WASHINGTON – The Supreme Court on Monday struck down a Louisiana law that could have left the state with a single abortion clinic, dashing the hopes of conservatives who were counting on President Donald Trump's appointments to lead the court to sustain restrictions on abortion rights and, eventually, to overrule Roe v. Wade.
Instead, conservatives suffered a setback, and from an unlikely source. Chief Justice John Roberts added his crucial fifth vote to those of the court's four-member liberal wing, saying that respect for precedent compelled him to do so, even though he had voted to uphold an essentially identical Texas law in a 2016 dissent.
In the past two weeks, Roberts has voted with the court's liberal wing in three major cases — on job discrimination against lesbian, gay, bisexual and transgender workers; on a program protecting young immigrants known as Dreamers, and now on abortion.

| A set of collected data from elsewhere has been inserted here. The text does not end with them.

(** X11.  On a second graph whose keys contain the separator, the
    confluent merge returns exactly when the two graphs hold values of
    equal JSON text under every common id, and what it returns is then
    its first argument. *)
Theorem mergeGraphsConsistent_returns_iff g1 g2 g :
  separator_keyed g2 ->
  consistent g1 g2 = inr g <->
  g = g1
  /\ agree nodeText (Graph.nodes g1) (Graph.nodes g2)
  /\ agree edgeText (Graph.edges g1) (Graph.edges g2).
Proof.
  intros _. split.
  - intros Hrun. apply mergeGraphs_inr in Hrun as [Hn He].
    apply (confluent_loop_inr nodeText) in Hn as [Hdn Hn];
      [|apply confluentNodeReducer_inr].
    apply (confluent_loop_inr edgeText) in He as [Hde He];
      [|apply confluentEdgeReducer_inr].
    split; [|done]. destruct g, g1. simpl in *. by subst.
  - intros (-> & Hn & He). by apply mergeGraphsConsistent_agree.
Qed.
Lemma bind_Returned {A B : Type} (m : Py A) (k : A -> Py B)
      (w w' : world) (a : A) :
  m w = (Returned a, w') -> bind m k w = k a w'.
Proof. intros H. unfold bind. rewrite H. reflexivity. Qed.

Lemma advance_advance (a b : nat) (w : world) :
  advance a (advance b w) = advance (b + a) w.
Proof. unfold advance. cbn [variates cursor writable disk stdout].
  f_equal. lia. Qed.

Lemma draw_advance (b k : nat) (w : world) :
  draw (advance b w) k = draw w (b + k).
Proof. unfold draw, advance. cbn [variates cursor]. f_equal. lia. Qed.

Lemma np_random_normal_run (loc scale : Q) (w : world) :
  np_random_normal loc scale w
  = (Returned (loc + scale * draw w 0)%Q, advance 1 w).
Proof. reflexivity. Qed.

Lemma draw_factors_run (w : world) :
  draw_factors w = (Returned (factors_of (draw w)), advance 7 w).
Proof.
  unfold draw_factors.
  repeat (erewrite bind_Returned by apply np_random_normal_run;
          rewrite ?advance_advance, ?draw_advance;
          cbn [Nat.add]).
  reflexivity.
Qed.

Lemma score_items_run (base_val : Q) (items : list string) :
  forall (row : list Z) (w : world),
    score_items base_val items row w
    = (Returned
         (row ++ map (fun j => item_score base_val (0 + 0.6 * draw w j)%Q)
                     (seq 0 (List.length items)))%list,
       advance (List.length items) w).
Proof.
  unfold score_items.
  induction items as [|item items IH]; intros row w.
  - cbn [for_in List.length seq map]. rewrite app_nil_r.
    unfold ret, advance. destruct w; reflexivity.
  - cbn [for_in].
    erewrite bind_Returned.
    2:{ erewrite bind_Returned by apply np_random_normal_run.
        reflexivity. }
    rewrite IH. rewrite advance_advance.
    cbn [List.length seq map]. rewrite <- seq_shift, map_map.
    rewrite <- app_assoc. cbn [app].
    f_equal. f_equal. f_equal. f_equal.
    apply map_ext. intros j. rewrite draw_advance. reflexivity.
Qed.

While the chief justice has on occasion disappointed his usual conservative allies, notably on the Affordable Care Act and adding a citizenship question to the census, nothing in his 15-year tenure compares to the recent run of liberal votes in major cases.

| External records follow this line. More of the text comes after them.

Definition dispatch (e : Event) : handler :=
  match e with
  | OnNew u => new u
  | OnAdd u => add u
  | OnUse u => use u
  | OnProm u => prom u
  | OnDem u => dem u
  | OnTransfer u => transfer u
  | OnClear u => clear u
  | OnButton q => button_callback q
  end.

Definition run_events (es : list Event) (w : World) : World :=
  foldl (fun w e => snd (dispatch e w)) w es.

(** ** A sample ledger

    A small state of the world on which the handlers can be run: a header
    row and three accounts, the manager Rev having two transfers to Bob
    awaiting confirmation. *)

Module Sample.

Definition the_clock : nat -> Instant :=
  fun _ => mkInstant "11-04-2026, 09:15 AM" "1793783700.25".

Definition riv : User := mkUser OWNER_ID "Riv" None (Some "riv").
Definition rev : User := mkUser 7 "Rev" None (Some "reviosa").
Definition ava : User := mkUser 42 "Ava" None (Some "ava").
Definition bob : User := mkUser 43 "Bob" None (Some "bob").
Definition cy : User := mkUser 44 "Cy" None (Some "cy").

Definition ledger : list Row :=
  [ mkRow "ID" "Name" "Username" "Link" "Balance" "Last Updated"
          "Transactions" JBlank;
    mkRow "42" "Ava" "@ava" (profile_link 42 "Ava") "500"
          "11-03-2026, 08:00 PM" "11-03-2026, 08:00 PM + ₱500 Riv"
          (JText [("Riv", 500)]);
    mkRow "43" "Bob" "@bob" (profile_link 43 "Bob") "0"
          "11-02-2026, 07:30 AM" "" JBlank;
    mkRow "7" "Rev" "@reviosa" (profile_link 7 "Rev") "300"
          "11-03-2026, 09:00 PM" "11-03-2026, 09:00 PM + ₱300 Riv"
          (JText [("Riv", 300)]) ].

Definition small_id : string := "7_43_200_1793783700.25".
Definition large_id : string := "7_43_900_1793783700.25".

Definition transfers : gmap string Transfer :=
  <[small_id := mkTransfer 7 4 "43" 3 "Bob" 200]>
    (<[large_id := mkTransfer 7 4 "43" 3 "Bob" 900]> ∅).

Definition world : World :=
  mkWorld ledger INITIAL_ADMINS None transfers the_clock 0.

End Sample.

(** ** Vocabulary of the properties *)

(** The command names, by a reply or by a mention, the account of row
    [r] and gives [a] as its amount argument; [name] is how the reply
    calls the account holder. *)
Definition addresses (w : World) (update : Update) (a : string) (r : nat)
    (name : string) : Prop :=
  match reply_to_message update with
  | Some target =>
      (exists rest, args update = a :: rest) /\
      find_user_row (sheet w) (id target) = Some r /\
      name = first_name target
  | None =>
      exists a0 rest x,
        args update = a0 :: a :: rest /\
        Py.startswith a0 "@" = true /\
        find_user_by_username (sheet w) a0 = Some r /\
        row_at (sheet w) r = Some x /\
        (2 <= row_len x)%nat /\
        name = col_name x
  end.

(** The dictionary a contributions cell decodes to. *)
Definition decoded (v : JsonCell) : option dict :=
  match v with
  | JBlank => Some []
  | JText d => Some d
  | JMalformed => None
  end.

(** The update rule for contributions in the words of the specification:
    [contributions[actor] += signed], the entry being deleted when the
    result is not positive. *)
Definition spec_contributions (actor : string) (signed : Z) (d : dict) : dict :=
  let v := default 0 (dict_get actor d) + signed in
  if v <=? 0 then dict_del actor d else dict_set actor v d.

(** Text none of whose characters is a blank. *)
Definition solid (s : string) : Prop :=
  forall c, Py.contains c s = true -> Py.is_space c = false.

(** Text without a line break. *)
Definition one_line (s : string) : Prop := Py.contains Py.nl s = false.

(** A mapping all of whose entries are positive. *)
Definition all_positive (d : dict) : Prop := Forall (fun kv => 0 < snd kv) d.

(** The command comes to reading the amount text [a].  Sent in reply,
    it has [a] as its first argument; otherwise its first argument starts
    with [@] and is found in some row, [a] is the second argument, and the
    row has the [cells] leading cells that the command reads before the
    amount: two for [add], none for [use]. *)
Definition reads_amount (cells : nat) (w : World) (update : Update)
    (a : string) : Prop :=
  match reply_to_message update with
  | Some _ => exists rest, args update = a :: rest
  | None =>
      exists a0 rest r x,
        args update = a0 :: a :: rest /\
        Py.startswith a0 "@" = true /\
        find_user_by_username (sheet w) a0 = Some r /\
        row_at (sheet w) r = Some x /\
        (cells <= row_len x)%nat
  end.

(** A proposal between two different rows, for a positive amount. *)
Definition proposal_ok (t : Transfer) : Prop :=
  sender_row t <> target_row t /\ 0 < amount t.

Definition pending_ok (w : World) : Prop :=
  forall k t, pending_transfers w !! k = Some t -> proposal_ok t.

(** Handler code that adds nothing to [pending_transfers]. *)
Definition proposes_nothing {A} (m : M A) : Prop :=
  forall w, pending_transfers (snd (m w)) ⊆ pending_transfers w.

(** ** Vocabulary of the further properties *)

(** The identity columns of a row: id, name, username and link. *)
Definition ident (x : Row) : string * string * string * string :=
  (col_id x, col_name x, col_username x, col_link x).

(** Column [c] (1 to 4) read from the identity columns. *)
Definition ident_cell (c : nat) (t : string * string * string * string) : string :=
  text_cell (mkRow t.1.1.1 t.1.1.2 t.1.2 t.2 "" "" "" JBlank) c.

(** [sh'] has the rows of [sh] with the same identity columns, possibly
    followed by further rows. *)
Definition extends (sh sh' : list Row) : Prop :=
  (ident <$> sh) `prefix_of` (ident <$> sh').

(** The same, the further rows having empty identity columns. *)
Definition pads (sh sh' : list Row) : Prop :=
  exists k, ident <$> sh' = (ident <$> sh) ++ replicate k (ident blank_row).

(** A step that leaves the manager list, its file, the clock and the
    identity columns alone and proposes no transfer. *)
Definition quiet (w w' : World) : Prop :=
  ADMINS w' = ADMINS w /\ admins_json w' = admins_json w
  /\ clock w' = clock w
  /\ pending_transfers w' ⊆ pending_transfers w
  /\ pads (sheet w) (sheet w').

Definition keeps_quiet {A} (m : M A) : Prop := forall w, quiet w (snd (m w)).

(** A balance command sent in reply to a message of the account holder:
    [/add n] or [/use n] by [op_actor]. *)
Record BalanceOp := mkOp {
  op_add : bool;
  op_actor : User;
  op_amount : Z
}.

Definition op_event (target : User) (o : BalanceOp) : Event :=
  let update := mkUpdate (op_actor o) (Some target) [Py.str (op_amount o)] in
  if op_add o then OnAdd update else OnUse update.

(** The signed amount of a command, and the sum over a sequence. *)
Definition op_delta (o : BalanceOp) : Z :=
  if op_add o then op_amount o else - op_amount o.

Definition sum_deltas (ops : list BalanceOp) : Z :=
  foldr (fun o acc => op_delta o + acc) 0 ops.

(** A proposal whose rows hold the accounts it names: the sender's id is
    found in [sender_row], and [target_row] is a row of the table with the
    proposal's target id and name, which is not the sender's id. *)
Definition points_at (sh : list Row) (t : Transfer) : Prop :=
  find_user_row sh (sender_id t) = Some (sender_row t)
  /\ target_id t <> Py.str (sender_id t)
  /\ exists i y, target_row t = S i /\ sh !! i = Some y
                 /\ col_id y = target_id t /\ col_name y = target_name t.

(** * Properties *)

(** ** Examples of the builtins *)

Example int_plain : Py.int "500" = Some 500. Proof. reflexivity. Qed.
Example int_neg : Py.int "-12" = Some (-12). Proof. reflexivity. Qed.
Example int_underscore : Py.int "1_000" = Some 1000. Proof. reflexivity. Qed.
Example int_bad_underscore : Py.int "1__0" = None. Proof. reflexivity. Qed.
Example int_fraction : Py.int "1.5" = None. Proof. reflexivity. Qed.
Example int_empty : Py.int "" = None. Proof. reflexivity. Qed.
Example int_spaces : Py.int " 7 " = Some 7. Proof. reflexivity. Qed.
Example str_neg : Py.str (-100) = "-100". Proof. reflexivity. Qed.
Example commas_big : Py.format_commas 1234567 = "1,234,567". Proof. reflexivity. Qed.
Example commas_small : Py.format_commas (-999) = "-999". Proof. reflexivity. Qed.
Example commas_1000 : Py.format_commas 1000 = "1,000". Proof. reflexivity. Qed.
Example remove_prefix :
  Py.remove_all "confirm_" "confirm_42_7_5_1.5" = "42_7_5_1.5".
Proof. reflexivity. Qed.
Example split_two : Py.split Py.nl ("a" +:+ String Py.nl "b") = ["a"; "b"].
Proof. reflexivity. Qed.
Example escape_amp : Py.html_escape "a&b<c" = "a&amp;b&lt;c". Proof. reflexivity. Qed.


(** ** Decimal text *)

Section DecimalText.

Lemma parse_digits_print (d : Decimal.uint) (b : bool) :
  b = true \/ d <> Decimal.Nil ->
  Py.parse_digits b (NilEmpty.string_of_uint d) = Some d.
Proof.
  revert b.
  induction d; intros b Hb; simpl;
    try (rewrite IHd by (left; reflexivity); reflexivity).
  destruct Hb as [-> | Hd]; [reflexivity | congruence].
Qed.

Lemma contains_cons (c a : ascii) (s : string) :
  Py.contains c (String a s) = Ascii.eqb a c || Py.contains c s.
Proof. reflexivity. Qed.

Lemma solid_cons (c : ascii) (s : string) :
  Py.is_space c = false -> solid s -> solid (String c s).
Proof.
  intros Hc Hs a Ha. rewrite contains_cons in Ha.
  apply orb_true_iff in Ha as [Ha | Ha]; auto.
  apply Ascii.eqb_eq in Ha. now subst a.
Qed.

Lemma solid_uint (d : Decimal.uint) : solid (NilEmpty.string_of_uint d).
Proof.
  induction d; cbn [NilEmpty.string_of_uint];
    try (apply solid_cons; [reflexivity | assumption]).
  intros c Hc. discriminate.
Qed.

Lemma solid_tail (c : ascii) (s : string) : solid (String c s) -> solid s.
Proof. intros H a Ha. apply H. rewrite contains_cons, Ha. apply orb_true_r. Qed.

Lemma solid_head (c : ascii) (s : string) :
  solid (String c s) -> Py.is_space c = false.
Proof. intros H. apply H. rewrite contains_cons. now rewrite Ascii.eqb_refl. Qed.

Lemma rstrip_solid (s : string) : solid s -> Py.rstrip_space s = s.
Proof.
  induction s as [| c s IH]; intros H; [reflexivity |].
  simpl. rewrite IH by (eapply solid_tail; eauto).
  rewrite (solid_head _ _ H). now destruct s.
Qed.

Justice Stephen Breyer, writing for the four other justices in the majority, said the Louisiana law was "almost word-for-word identical" to the one from Texas that the Supreme Court struck down in the 2016 decision.
In both cases, Breyer wrote, the laws put an undue burden on the constitutional right to the procedure.

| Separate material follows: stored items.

(** X18. [updateWorld] keeps the neighbourhood of the player: afterwards
    every chunk within 8 chunks of the player's chunk is stored, no chunk
    or mesh farther than 10 chunks is left, a chunk stored before within 10
    chunks keeps its blocks, and every mesh belongs to a stored chunk. *)
Theorem updateWorld_keeps_the_neighbourhood
    (sc : Scene) (playerPosition : Three.Vector3) (cx cz : Z) :
  keyed (world sc) ->
  playerChunk (Three.vx playerPosition) = Some cx ->
  playerChunk (Three.vz playerPosition) = Some cz ->
  exists sc',
    updateWorld mkColor inFrustum sc playerPosition = Some sc' /\
    (forall k, near RENDER_DISTANCE cx cz k -> is_Some (chunks (world sc') !! k)) /\
    (forall k, is_Some (chunks (world sc') !! k) -> near (RENDER_DISTANCE + 2) cx cz k) /\
    (forall k c, chunks (world sc) !! k = Some c -> near (RENDER_DISTANCE + 2) cx cz k ->
       exists c', chunks (world sc') !! k = Some c' /\ blocks c' = blocks c) /\
    (forall k, ~ near (RENDER_DISTANCE + 2) cx cz k ->
       chunks (world sc') !! k = None /\ meshes sc' !! k = None) /\
    (forall k, is_Some (meshes sc' !! k) -> is_Some (chunks (world sc') !! k)) /\
    keyed (world sc').
Proof.
  intros Hkey Hx Hz. exists (update_around mkColor inFrustum sc cx cz).
  split; [unfold updateWorld; rewrite Hx, Hz; reflexivity |].
  set (w := generate_around (world sc) cx cz).
  assert (Hkw : keyed w) by (apply generate_around_keyed, Hkey).
  destruct (generate_list (around cx cz) (world sc) _ (generate_around_unfold (world sc) cx cz))
    as (H1 & H2 & H3 & H4). fold w in H1, H2, H3, H4.
  split; [| split; [| split; [| split; [| split]]]].
  - intros k Hn. pose proof (update_around_lookup sc cx cz k) as L. cbv zeta in L.
    fold w in L.
    assert (Hs : is_Some (chunks w !! k)) by (apply H1; right; apply elem_of_around, Hn).
    destruct Hs as [c Hc]. rewrite Hc in L.
    assert (Hf : far cx cz c = false).
    { apply far_near. rewrite (Hkw k c Hc). unfold near, RENDER_DISTANCE in *. lia. }
    rewrite Hf in L. destruct L as [-> _]. eauto.
  - intros k [c' Hc']. pose proof (update_around_lookup sc cx cz k) as L. cbv zeta in L.
    fold w in L. destruct (chunks w !! k) as [c|] eqn:Hc; [| destruct L; congruence].
    destruct (far cx cz c) eqn:Hf; [destruct L; congruence |].
    apply far_near in Hf. rewrite (Hkw k c Hc) in Hf. exact Hf.
  - intros k c Hc Hn. pose proof (update_around_lookup sc cx cz k) as L. cbv zeta in L.
    fold w in L. rewrite (H2 k c Hc) in L.
    assert (Hf : far cx cz c = false).
    { apply far_near. rewrite (Hkw k c (H2 k c Hc)). exact Hn. }
    rewrite Hf in L. destruct L as [-> _]. eexists. split; [reflexivity |].
    apply show_fields.
  - intros k Hn. pose proof (update_around_lookup sc cx cz k) as L. cbv zeta in L.
    fold w in L. destruct (chunks w !! k) as [c|] eqn:Hc; [| exact L].
    destruct (far cx cz c) eqn:Hf; [exact L |].
    exfalso. apply Hn. apply far_near in Hf. rewrite (Hkw k c Hc) in Hf. exact Hf.
  - intros k [m Hm]. pose proof (update_around_lookup sc cx cz k) as L. cbv zeta in L.
    fold w in L. destruct (chunks w !! k) as [c|] eqn:Hc; [| destruct L; congruence].
    destruct (far cx cz c) eqn:Hf; [destruct L; congruence |].
    destruct L as [-> _]. eauto.
  - intros k c' Hc'. pose proof (update_around_lookup sc cx cz k) as L. cbv zeta in L.
    fold w in L. destruct (chunks w !! k) as [c|] eqn:Hc; [| destruct L; congruence].
    destruct (far cx cz c) eqn:Hf; [destruct L; congruence |].
    destruct L as [L _]. rewrite L in Hc'. injection Hc' as <-.
    destruct (show_fields cx cz c (mesh_of sc k)) as (_ & -> & ->).
    apply Hkw, Hc.
Qed.

Lemma mask_cell_blocks (c1 c2 : Chunk) (axis : nat) (x : Mesher.Arr3) :
  blocks c1 = blocks c2 -> Mesher.mask_cell c1 axis x = Mesher.mask_cell c2 axis x.
Proof. intros H. unfold Mesher.mask_cell, getBlockInChunk. rewrite H. reflexivity. Qed.

Lemma plane_mask_blocks (c1 c2 : Chunk) (axis : nat) (xa : Z) :
  blocks c1 = blocks c2 -> Mesher.plane_mask c1 axis xa = Mesher.plane_mask c2 axis xa.
Proof.
  intros H. unfold Mesher.plane_mask. apply list_bind_ext; [| reflexivity].
  intros xv. apply list_bind_ext; [| reflexivity].
  intros xu. rewrite (mask_cell_blocks c1 c2) by exact H. reflexivity.
Qed.

(** The mesh of a chunk depends on its grid only. *)
Lemma greedy_blocks (c1 c2 : Chunk) :
  blocks c1 = blocks c2 -> Mesher.greedyMeshChunk c1 = Mesher.greedyMeshChunk c2.
Proof.
  intros H. unfold Mesher.greedyMeshChunk. apply foldl_fun_ext. intros fs axis.
  unfold Mesher.axis_loop. apply foldl_fun_ext. intros fs' xa.
  rewrite (plane_mask_blocks c1 c2) by exact H. reflexivity.
Qed.

Lemma build_coords (c1 c2 : Chunk) (fs : list Mesher.Face) :
  chunk_x c1 = chunk_x c2 -> chunk_z c1 = chunk_z c2 ->
  build mkColor c1 fs = build mkColor c2 fs.
Proof.
  intros Hx Hz. unfold build. f_equal. apply foldl_fun_ext. intros [g off] f.
  unfold push_face. rewrite Hx, Hz. reflexivity.
Qed.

The court's decision to revisit the issue of admissions privileges worried proponents of abortion rights given Roberts' support for the Texas law. Since that ruling, Justice Anthony Kennedy, who voted to overturn the law, was replaced by the more conservative Justice Brett Kavanaugh. In the end, Roberts' commitment to precedent sank the Louisiana law.
"I joined the dissent in Whole Woman's Health (the Texas case)," he wrote Monday, "and continue to believe that the case was wrongly decided. The question today, however, is not whether Whole Woman's Health was right or wrong, but whether to adhere to it in deciding the present case.
"The Louisiana law imposes a burden on access to abortion just as severe as that imposed by the Texas law, for the same reasons," the chief justice wrote. "Therefore Louisiana's law cannot stand under our precedents."